Lemma source_readers_ok st ts : ranges_ok st ts -> exists src, source_readers st ts = Ok src /\
  forall i b, 0 <= i -> reads src i b <-> b ∈ ts /\ i ∈ src_ranges (st !!! b).
Proof.
  intros Hok. destruct (foldM_ok (fun pre src => forall i b, 0 <= i ->
      reads src i b <-> b ∈ pre /\ i ∈ src_ranges (st !!! b))
    (fun src b => foldM (add_range b) src (rs_iter (src_ranges (st !!! b)))) [] ts) as (src & Hf & Hr).
  - intros i b _. rewrite elem_of_nil. split; [|naive_solver]. intros (l & Hl & _). done.
  - intros pre b post t Hz Ht.
    destruct (Hok b) as (_ & _ & Hw & Hn); [rewrite Hz, elem_of_app; right; by left|].
    destruct (add_transfer_ranges_ok b t _ Hw Hn) as (t' & Ht' & Hr'). exists t'. split; [done|].
    intros i c Hi. rewrite Hr', Ht, elem_of_app, list_elem_of_singleton by done. naive_solver.
  - by exists src.
Qed.

Lemma fold_os_add_elem (js acc : list tid) b :
  b ∈ fold_left (fun acc j => os_add j acc) js acc <-> b ∈ acc \/ b ∈ js.
Proof.
  revert acc. induction js as [|j js IH]; intros acc; simpl; [rewrite elem_of_nil; naive_solver|].
  rewrite IH, elem_of_os_add, elem_of_cons. naive_solver.
Qed.

Lemma collect_range_ok src acc s e : 0 <= s -> exists acc',
  collect_range src acc (zrange s e) = Ok acc' /\
  forall b, b ∈ acc' <-> b ∈ acc \/ exists i, s <= i < e /\ reads src i b.
Proof.
  remember (Z.to_nat (e - s)) as n eqn:Hn. revert s acc Hn. induction n as [|n IH]; intros s acc Hn Hs.
  - rewrite zrange_nil by lia. exists acc. split; [done|]. intros b. split; [by left|].
    intros [?|(i & ? & _)]; [done|lia].
  - rewrite zrange_cons by lia. simpl. destruct (Z.leb_spec (Z.of_nat (length src)) s).
    + exists acc. split; [done|]. intros b. split; [by left|].
      intros [?|(i & ? & Hr)]; [done|]. exfalso. eapply reads_out; [|exact Hr]. lia.
    + destruct (py_get_Z src s) as (cur & Hcur & ->); [lia|].
      edestruct (IH (s + 1)) as (acc' & -> & Hacc); [lia|lia|].
      exists acc'. split; [done|]. intros b. rewrite Hacc.
      assert ((b ∈ match cur with None => acc
               | Some js => fold_left (fun acc j => os_add j acc) js acc end)
              <-> b ∈ acc \/ reads src s b) as ->.
      { unfold reads. rewrite Hcur. destruct cur as [js|]; [rewrite fold_os_add_elem|]; naive_solver. }
      split.
      * intros [[?|?]|(i & ? & ?)]; [by left|right; exists s; split; [lia|done]|].
        right; exists i; split; [lia|done].
      * intros [?|(i & ? & ?)]; [by do 2 left|]. destruct (decide (i = s)) as [->|]; [by left; right|].
        right; exists i; split; [lia|done].
Qed.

§ **What is expected**: Work through the records above. Copy every line with the string "simpl".

§ **Result below**:
  revert acc. induction js as [|j js IH]; intros acc; simpl; [rewrite elem_of_nil; naive_solver|].
  - rewrite zrange_cons by lia. simpl. destruct (Z.leb_spec (Z.of_nat (length src)) s).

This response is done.